+++ Records provided +++
(* ===== verification/Prelude.v ===== *)
(** * Verification of the location-clustering engine of owntracks-frontend-tweaked

    This development models, in Rocq, the location data enhancement layer
    of the repository ([src/src/store/locationEnhancer.js]) and the store
    getter that consumes it ([src/src/store/getters.js]), and proves the
    properties that make the clustering engine correct, together with the
    places where the code and its specification part ways.

    ** The program

    [enhanceLocationData] takes a location history (user -> device -> list
    of GPS points) and a clustering configuration.  It first stamps every
    point with four null metadata fields ([node_event_type], [node_event_id],
    [node_event_start], [node_event_end]); when clustering is enabled it
    calls [clusterLocationPoints], which for each device
    - sorts the points by capture time ([tst || timestamp || 0]),
    - discovers clusters with [findLocationClusters], a single-pass loop that
      at each cursor tries [tryCreateVisitCluster] (growing a cluster around
      a running centroid, skipping transient outliers with
      [trySkipTransientPoints]) and otherwise falls back on
      [createTravelCluster],
    - merges runs of adjacent travel clusters
      ([mergeConsecutiveTravelClusters]); the merge of nearby visits
      ([mergeNearbyVisitClusters]) is written but its call is commented
      out,
    - materialises the clusters into output points
      ([processClusterToLocations]): one averaged point per visit, every
      point of a travel with back-filled start/end times, sorted by time.
    Distances are great-circle distances ([calculateDistanceInMeters],
    Haversine formula).

    The other part of the repository with program logic is the
    reverse-geocoding client [src/src/geocoding.js]: [reverseGeocode]
    asks OpenStreetMap's Nominatim service for the name of a place and
    caches it under a key made of the coordinates printed with four
    decimals; [reverseGeocodeWithRateLimit] serialises the requests
    through a queue processed by [processRequestQueue], which keeps 500 ms
    between requests, races each request against a 15 s timeout, and opens
    a circuit breaker for five minutes after three timeouts in a row;
    every caller's promise also has its own 30 s timeout.  The Vuex store
    ([src/src/store/mutations.js], [getters.js]) holds the history and
    the clustering settings.

    ** Files, in dependency order

    - [Prelude.v] (this file): the JavaScript "truthy or" on optional
      numbers, the stable sort by key that models [Array.prototype.sort]
      with a [(a, b) => key a - key b] comparator, the [spans] predicate on
      strictly increasing index lists, association lists (a JavaScript
      object used as a map, in key order), rational sums, list lemmas on
      [mapM], the [locenh] hint database and the development's tactics.
    - [Geometry.v]: coordinates, [calculateDistanceInMeters] (Haversine over
      the Stdlib reals, with ECMAScript's [Math.atan2]) and the [Metric]
      interface through which the clustering engine sees distances; the
      Haversine instance and an executable planar instance used by the
      concrete examples.
    - [Points.v]: the [LocationPoint] record, capture time, metadata reset,
      sorting by time.
    - [Discovery.v]: clusters, [trySkipTransientPoints],
      [tryCreateVisitCluster], [createTravelCluster], [findLocationClusters];
      the loops terminate and never throw (C1), the tiling invariant and its
      counterexample (C2, C3), cluster sizes (C4, C5), the lookahead (C6),
      isolated tracks (C7); a stationary track is a lemma of the file.
    - [Merge.v]: [mergeConsecutiveTravelClusters] refines a structural
      reference (C8); indices kept in order, no two travels adjacent, and
      each run of travels folded into one with its first start and its
      last end (C9-C11); idempotence, untouched visits and an isolated
      track becoming one travel are lemmas of the file.
    - [NearbyMerge.v]: [mergeNearbyVisitClusters], its [processed] set a
      [gset nat], against a reference [mergeNearbyRef] defined by
      well-founded recursion with Equations: the loops compute it (C12)
      and the merge keeps every point index and every travel (C13).  The
      proof runs through [pending], the indexed clusters the loop has
      still to look at.
    - [Materialize.v]: [processClusterToLocations]: totality and time
      order (C14), travel back-fill (C15), visit averaging and ids
      (C16, C17).
    - [Enhancer.v]: [clusterLocationPoints] and [enhanceLocationData] over
      the user -> device history, configuration defaults, the disabled
      round trip and the lost single point (C18-C21).
    - [Store.v]: the state record and [commit] of every mutation, used by
      the getters' theorems.
    - [Getters.v]: [filteredLocationHistory], its coordinates and the
      distance groups; the store's clustering settings never reach the
      engine, and the accuracy filter keeps exactly the precise enough
      points (C22-C25).
    - [Scripts.v]: the data and calls of [src/public/clustering-demo.js]
      and [src/debug_real_data.js]; the demo's disabled run returns its
      generated data and its enabled run puts an event on every point,
      for every draw of [Math.random()].  The debugging script's
      full-pipeline run passes no configuration, so it takes the disabled
      path of C19 and never clusters.
    - [GeoKey.v]: the cache key [toFixed(4)] (C26, C27).
    - [GeoName.v]: the name [reverseGeocode] makes of a Nominatim answer,
      with the string functions and regular expressions it uses (C35, C36).
    - [GeoQueue.v]: the queue as a state machine.  [step] runs one
      macrotask for an event (a call, the rate-limit timer, a fetch
      completion, the race timeout, a promise timeout, clearing the
      cache) up to the next [await]; [run] runs a list of events from
      [initialState], and [reachable] states are those some run reaches.
      The invariants [QInv] and [Inv] are proved for every reachable state
      by induction on the run, from one preservation lemma per operation;
      from them: the queue bound (C28), the 500 ms spacing of requests
      (C29), and the breaker and processor states (C31, C32).  The
      promise invariant [PromiseInv] (each pending caller has an armed
      timer) gives liveness (C30).  C33 and C34 are the error paths the
      findings describe.
    - [GeoCache.v]: [getGeoccodingCacheStats] and the unused
      [legacyReverseGeocodeWithRateLimit] over the same state; the legacy
      function does wait for the rate limit, against its comment.

    ** Modelling choices

    - Latitudes and longitudes are rationals ([Q]); JavaScript doubles and
      their rounding are not modelled.  Capture times are integers ([Z]);
      optional fields of JavaScript objects are [option].
    - Array indices and the size parameters of the configuration are
      natural numbers; the code only uses them as non-negative integers.
    - Loops are Fixpoints with fuel that return [None] when the fuel runs
      out or when the JavaScript code would throw a TypeError; the
      adequacy theorems show that the fuel chosen ([length] of the input
      plus one) is always enough and that no TypeError is raised.  The
      geocoding loop [runLoop] is structural on the queue: each pass
      shifts one request.
    - Time in the geocoding client is an integer clock of milliseconds
      carried by the events; [step] refuses an event that goes back in
      time or whose timer is not due, so every run is a possible
      schedule.  The Nominatim request is not modelled: its answer
      arrives as a [FetchDone] event with the name [reverseGeocode] would
      compute (see [GeoName.nameOf]) or [None].
    - Strings of the geocoding client are sequences of code units below
      256; [toLowerCase] and case-insensitive matching are exact there.

    ** Not modelled

    - Logging ([console.log]), which changes no state.
    - [src/vite.config.js] and [src/vite.config.docker.js]: build and
      dev-server settings, no program logic.
    - [src/tests/locationEnhancer.test.js]: a test harness; the
      behaviours it checks are theorems here (stationary and isolated
      tracks, travel back-fill, visit ids).
    - In [src/public/clustering-demo.js], [testParameters], which only
      prints; in [src/debug_real_data.js], the clustering and distance
      analysis of lines 51-73, which evaluates the Haversine distance on
      doubles and whose output is only printed.
*)

From stdpp Require Import base list options.
From Stdlib Require Import ZArith QArith Sorted Permutation Lia.
From Stdlib Require String.
Local Open Scope nat_scope.

Declare Scope locenh_scope.
Delimit Scope locenh_scope with locenh.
+++
§ Exercise details: Please give the listing above one more time, exactly as it reads.

§ Response below:
(* ===== verification/Prelude.v ===== *)
(** * Verification of the location-clustering engine of owntracks-frontend-tweaked

    This development models, in Rocq, the location data enhancement layer
    of the repository ([src/src/store/locationEnhancer.js]) and the store
    getter that consumes it ([src/src/store/getters.js]), and proves the
    properties that make the clustering engine correct, together with the
    places where the code and its specification part ways.

    ** The program

    [enhanceLocationData] takes a location history (user -> device -> list
    of GPS points) and a clustering configuration.  It first stamps every
    point with four null metadata fields ([node_event_type], [node_event_id],
    [node_event_start], [node_event_end]); when clustering is enabled it
    calls [clusterLocationPoints], which for each device
    - sorts the points by capture time ([tst || timestamp || 0]),
    - discovers clusters with [findLocationClusters], a single-pass loop that
      at each cursor tries [tryCreateVisitCluster] (growing a cluster around
      a running centroid, skipping transient outliers with
      [trySkipTransientPoints]) and otherwise falls back on
      [createTravelCluster],
    - merges runs of adjacent travel clusters
      ([mergeConsecutiveTravelClusters]); the merge of nearby visits
      ([mergeNearbyVisitClusters]) is written but its call is commented
      out,
    - materialises the clusters into output points
      ([processClusterToLocations]): one averaged point per visit, every
      point of a travel with back-filled start/end times, sorted by time.
    Distances are great-circle distances ([calculateDistanceInMeters],
    Haversine formula).

    The other part of the repository with program logic is the
    reverse-geocoding client [src/src/geocoding.js]: [reverseGeocode]
    asks OpenStreetMap's Nominatim service for the name of a place and
    caches it under a key made of the coordinates printed with four
    decimals; [reverseGeocodeWithRateLimit] serialises the requests
    through a queue processed by [processRequestQueue], which keeps 500 ms
    between requests, races each request against a 15 s timeout, and opens
    a circuit breaker for five minutes after three timeouts in a row;
    every caller's promise also has its own 30 s timeout.  The Vuex store
    ([src/src/store/mutations.js], [getters.js]) holds the history and
    the clustering settings.

    ** Files, in dependency order

    - [Prelude.v] (this file): the JavaScript "truthy or" on optional
      numbers, the stable sort by key that models [Array.prototype.sort]
      with a [(a, b) => key a - key b] comparator, the [spans] predicate on
      strictly increasing index lists, association lists (a JavaScript
      object used as a map, in key order), rational sums, list lemmas on
      [mapM], the [locenh] hint database and the development's tactics.
    - [Geometry.v]: coordinates, [calculateDistanceInMeters] (Haversine over
      the Stdlib reals, with ECMAScript's [Math.atan2]) and the [Metric]
      interface through which the clustering engine sees distances; the
      Haversine instance and an executable planar instance used by the
      concrete examples.
    - [Points.v]: the [LocationPoint] record, capture time, metadata reset,
      sorting by time.
    - [Discovery.v]: clusters, [trySkipTransientPoints],
      [tryCreateVisitCluster], [createTravelCluster], [findLocationClusters];
      the loops terminate and never throw (C1), the tiling invariant and its
      counterexample (C2, C3), cluster sizes (C4, C5), the lookahead (C6),
      isolated tracks (C7); a stationary track is a lemma of the file.
    - [Merge.v]: [mergeConsecutiveTravelClusters] refines a structural
      reference (C8); indices kept in order, no two travels adjacent, and
      each run of travels folded into one with its first start and its
      last end (C9-C11); idempotence, untouched visits and an isolated
      track becoming one travel are lemmas of the file.
    - [NearbyMerge.v]: [mergeNearbyVisitClusters], its [processed] set a
      [gset nat], against a reference [mergeNearbyRef] defined by
      well-founded recursion with Equations: the loops compute it (C12)
      and the merge keeps every point index and every travel (C13).  The
      proof runs through [pending], the indexed clusters the loop has
      still to look at.
    - [Materialize.v]: [processClusterToLocations]: totality and time
      order (C14), travel back-fill (C15), visit averaging and ids
      (C16, C17).
    - [Enhancer.v]: [clusterLocationPoints] and [enhanceLocationData] over
      the user -> device history, configuration defaults, the disabled
      round trip and the lost single point (C18-C21).
    - [Store.v]: the state record and [commit] of every mutation, used by
      the getters' theorems.
    - [Getters.v]: [filteredLocationHistory], its coordinates and the
      distance groups; the store's clustering settings never reach the
      engine, and the accuracy filter keeps exactly the precise enough
      points (C22-C25).
    - [Scripts.v]: the data and calls of [src/public/clustering-demo.js]
      and [src/debug_real_data.js]; the demo's disabled run returns its
      generated data and its enabled run puts an event on every point,
      for every draw of [Math.random()].  The debugging script's
      full-pipeline run passes no configuration, so it takes the disabled
      path of C19 and never clusters.
    - [GeoKey.v]: the cache key [toFixed(4)] (C26, C27).
    - [GeoName.v]: the name [reverseGeocode] makes of a Nominatim answer,
      with the string functions and regular expressions it uses (C35, C36).
    - [GeoQueue.v]: the queue as a state machine.  [step] runs one
      macrotask for an event (a call, the rate-limit timer, a fetch
      completion, the race timeout, a promise timeout, clearing the
      cache) up to the next [await]; [run] runs a list of events from
      [initialState], and [reachable] states are those some run reaches.
      The invariants [QInv] and [Inv] are proved for every reachable state
      by induction on the run, from one preservation lemma per operation;
      from them: the queue bound (C28), the 500 ms spacing of requests
      (C29), and the breaker and processor states (C31, C32).  The
      promise invariant [PromiseInv] (each pending caller has an armed
      timer) gives liveness (C30).  C33 and C34 are the error paths the
      findings describe.
    - [GeoCache.v]: [getGeoccodingCacheStats] and the unused
      [legacyReverseGeocodeWithRateLimit] over the same state; the legacy
      function does wait for the rate limit, against its comment.

    ** Modelling choices

    - Latitudes and longitudes are rationals ([Q]); JavaScript doubles and
      their rounding are not modelled.  Capture times are integers ([Z]);
      optional fields of JavaScript objects are [option].
    - Array indices and the size parameters of the configuration are
      natural numbers; the code only uses them as non-negative integers.
    - Loops are Fixpoints with fuel that return [None] when the fuel runs
      out or when the JavaScript code would throw a TypeError; the
      adequacy theorems show that the fuel chosen ([length] of the input
      plus one) is always enough and that no TypeError is raised.  The
      geocoding loop [runLoop] is structural on the queue: each pass
      shifts one request.
    - Time in the geocoding client is an integer clock of milliseconds
      carried by the events; [step] refuses an event that goes back in
      time or whose timer is not due, so every run is a possible
      schedule.  The Nominatim request is not modelled: its answer
      arrives as a [FetchDone] event with the name [reverseGeocode] would
      compute (see [GeoName.nameOf]) or [None].
    - Strings of the geocoding client are sequences of code units below
      256; [toLowerCase] and case-insensitive matching are exact there.

    ** Not modelled

    - Logging ([console.log]), which changes no state.
    - [src/vite.config.js] and [src/vite.config.docker.js]: build and
      dev-server settings, no program logic.
    - [src/tests/locationEnhancer.test.js]: a test harness; the
      behaviours it checks are theorems here (stationary and isolated
      tracks, travel back-fill, visit ids).
    - In [src/public/clustering-demo.js], [testParameters], which only
      prints; in [src/debug_real_data.js], the clustering and distance
      analysis of lines 51-73, which evaluates the Haversine distance on
      doubles and whose output is only printed.
*)

From stdpp Require Import base list options.
From Stdlib Require Import ZArith QArith Sorted Permutation Lia.
From Stdlib Require String.
Local Open Scope nat_scope.

Declare Scope locenh_scope.
Delimit Scope locenh_scope with locenh.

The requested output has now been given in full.